„Mit der Frau eines Kollegen – du musst verrückt geworden sein!“
Der dritte Fall des „Tatort“-Kripoduos Heinz Haferkamp (Hans-Jörg Felmy) und Willy Kreutzer (Willy Semmelrogge), die von 1974 bis 1980 im Ruhrgebiet, genauer: in Essen ermittelten, ist zugleich ihr dritter aus dem Jahre 1974: „Der Mann aus Zimmer 22“ wurde von „Tatort“-Routinier Heinz Schirk nach einem Drehbuch Oliver Storz‘ inszeniert und am 8. Dezember 1974 ausgestrahlt. Es war die nach „Der Boss“ (1971) zweite von insgesamt zwölf Regiearbeiten, de Schirk für die öffentlich-rechtliche Krimireihe absolvierte.
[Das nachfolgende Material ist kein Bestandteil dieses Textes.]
(* ===== verification/DexReadBack.v ===== *)
(** What the reader finds in an image that the writer made: the header passes its
    checks, each table entry and each item decodes to what the file has there with the
    indexes renamed, so that the image is well-formed; and the IR that is read is the
    file again. *)
From stdpp Require Import strings.
From Stdlib Require Import Ascii String Sorted.
From S2P Require Import Prelude Leb128 HashTable SlicerBuffer DexBytecode DexIsa DexCode DexCodeSpec DexValue DexValueSpec DexDebug DexDebugSpec DexTry DexOrder.
From S2P Require Import DexIr DexIrSpec DexBuilder DexWriter DexReader DexReaderSpec DexWriterSpec DexImage DexImageSpec DexDecode.

(** A function of the positions of a list. *)
Lemma map_positions {A B} (l : list A) (f : Z -> B) (g : A -> B) : (forall i x, l !! i = Some x -> f (Z.of_nat i) = g x) ->
  map f (seqZ 0 (Z.of_nat (length l))) = map g l.
Proof.
  intros H. apply list_eq. intros i. rewrite !list_lookup_fmap. destruct (l !! i) as [x|] eqn:E; cbn.
  - pose proof (lookup_lt_Some _ _ _ E). rewrite lookup_seqZ_lt by lia. cbn. f_equal. by rewrite <- (H i x E).
  - apply lookup_ge_None in E. by rewrite lookup_seqZ_ge by lia.
Qed.

Section ReadBack.
Context (nd : bool) (adler32 : Z -> option (list byte) -> Z) (fresh : list byte) (checksum : bool).
Context (ir : DexFile) (im : Image) (d size : Z) (img : list byte).
Context (Himg : image_of adler32 fresh checksum ir im d img) (Hfit : fits ir im).
Context (Hcons : consecutive sizeof_Header (data_blocks im)) (Hchain : chained nd im layout_order d size).
Context (Hids : indexes_at ir im d) (Hd : d = sizeof_Header + bytes_in (id_blocks im)).

(** A reader of the image. *)
Definition written_reader : Reader :=
  {| image_ := img; size_ := Z.of_nat (length img); data_area := img; data_size_ := Z.of_nat (length img); is_compact_ := false |}.
Local Abbreviation r := written_reader.

Lemma image_small : Z.of_nat (length img) < 2 ^ 32.
Proof. rewrite (io_length _ _ _ _ _ _ _ Himg). apply (fit_length _ _ Hfit). Qed.

(** ** The header *)

Lemma header_at k v : header_words (header_of im d) !! k = Some v -> header r k = Some (u32 v).
Proof.
  intros Hk. pose proof (io_header _ _ _ _ _ _ _ Himg) as H.
  pose proof (at_img_value u4_bytes 4 img 32 _ k v ltac:(lia) length_u4 H Hk) as Hv.
  destruct (at_img_drop _ _ _ Hv) as [rest E]. unfold header, header_word. cbn [image_ written_reader].
  replace (32 + 4 * k)%nat with (Z.to_nat (32 + Z.of_nat 4 * Z.of_nat k)) by lia. rewrite E. unfold u4_bytes. by rewrite read_le_bytes.
Qed.

Definition table_at (k : item) : Z :=
  match k with
  | StringItem => string_ids_at | TypeItem => type_ids_at ir | ProtoItem => proto_ids_at ir
  | FieldItem => field_ids_at ir | MethodItem => method_ids_at ir
  end.
Definition entry_size (k : item) : Z :=
  match k with StringItem => 4 | TypeItem => 4 | ProtoItem => 12 | FieldItem => 8 | MethodItem => 8 end.
Definition count (k : item) : Z := Z.of_nat (length (items_of (tbl ir) k)).

Lemma data_in_image : data_at ir <= Z.of_nat (length img).
Proof.
  rewrite (io_length _ _ _ _ _ _ _ Himg). rewrite <- (data_starts ir im d Hids Hd), Hd. unfold image_length, data_blocks.
  rewrite bytes_in_app. pose proof (bytes_in_nonneg (map (sec_block im) layout_order)). lia.
Qed.
Lemma table_in_image k : sizeof_Header <= table_at k /\ table_at k + entry_size k * count k <= Z.of_nat (length img).
Proof.
  pose proof data_in_image as H. unfold data_at, class_defs_at, method_ids_at, field_ids_at, proto_ids_at, type_ids_at, string_ids_at in H.
  unfold table_at, entry_size, count. destruct k; cbn [items_of];
    unfold method_ids_at, field_ids_at, proto_ids_at, type_ids_at, string_ids_at; lia.
Qed.
Lemma classes_in_image : sizeof_Header <= class_defs_at ir /\ class_defs_at ir + 32 * Z.of_nat (length (classes ir)) <= Z.of_nat (length img).
Proof.
  pose proof data_in_image as H. unfold data_at, class_defs_at, method_ids_at, field_ids_at, proto_ids_at, type_ids_at, string_ids_at in *. lia.
Qed.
Der Oberstudienrat Walter Maurer (Alexander Kerst, „Meine Frau erfährt kein Wort“) unterhält eine außereheliche Beziehung zu Ursula Danz (Monika Bleibtreu, „Der Joker“), der Ehefrau eines Lehrers an seiner Schule. Doch während ihres jüngsten konspirativen Treffens in einem Essener Hotel wird er Zeuge eines Mordes im Nachbarzimmer: die junge Kosmetikvertreterin Ruth Wollnitz wurde getötet, Mörder und Motiv sind unbekannt. Zu Walter Maurers Überraschung weiß seine Ehefrau (Eva Maria Meineke, „Die Braut des Satans“) längst über seine Affäre Bescheid, doch als sie mitbekommen, dass die Polizei nach dem unschuldigen Zimmerkellner Elmar Holz (Ulli Lommel, „Fontane Effi Briest“) fahndet und ihn schließlich festnimmt, schweigen sie beharrlich, da sie um ihr Renommee fürchten. Ein weiterer Mord aber, der kurz darauf verübt wird, entlastet Holz. Ein Erinnerungsfetzen an ein wichtiges Detail bringt Kommissar Haferkamp schließlich auf die Spur Maurers Geliebter Ursula Danz, von der er weitere Informationen zu erhalten versucht. Er muss unbedingt das Schweigen der Ehebrecher brechen, denn der Mörder läuft noch immer frei herum – und ist eine tickende Zeitbombe…
Kommissar Haferkamp tritt als arroganter und unfreundlicher Ermittler in Erscheinung, während sein Kompagnon Kreutzer psychologische Hypothesen aufstellt. Auf diese nicht sonderlich subtile Weise charakterisiert dieser „Tatort“ die gegensätzlichen Kommissare, zu denen sich noch der Bremer Kommissar Böck (Hans Häckermann) gesellt, der, wie damals nicht unüblich, einen Gastauftritt hinlegt. Vom zweiten Mord erfährt man aus dem Radio, gezeigt wird er weder in seiner Vorbereitung noch Durchführung. Bald jedoch sieht man einen nervösen Typen (Fred Albert, „Engel, die ihre Flügel verbrennen“) verdächtig herumschleichen, der sich dann auch (Achtung, Spoiler!) wenig überraschend als der Mörder entpuppt. Als Motiv muss schlicht Geisteskrankheit herhalten. Er bleibt vollkommen facettenlos, doch Albert gelingt es, ihn durch sein Schauspiel aufzuwerten und memorabel zu interpretieren. Haften bleiben dürfte auch die schauspielerische Leistung Marie-Luise Marjans („Lindenstraße“) als Kneipenwirtin Helga, jedoch eher im negativen Sinne: Ihre Theatralik, als sie sich vor dem Mörder erschrickt, wirkt unfreiwillig komisch.
Ein wenig Einblick ins Privatleben Haferkamps erhält man durch sein Treffen mit seiner Ex-Frau Ingrid (Karin Eickelbaum), währenddessen er seinen Geistesblitz erhält, indem er sich an widersprüchliche Aussagen Ursula Danz‘ erinnert. Das eigentlich Interessante an dieser Episode ist das Dilemma, in dem sich die Maurers und Frau Danz wähnen, die aus Selbstschutz nicht aussagen wollen – und wie sie dann doch zu knacken sind. Der Fall „Der Mann aus Zimmer 22“ ist in sich rund, vernachlässigt seine Täterfigur jedoch leider sträflich, indem lediglich ein wenig über sie geredet wird, statt auch sie zu charakterisieren und zu fokussieren. Sonderlich aufregend oder spektakulär ist hier also nichts. Fazit: Solider Durchschnitt mit ein paar Abzügen bei den Schauwerten und beim Ensemble.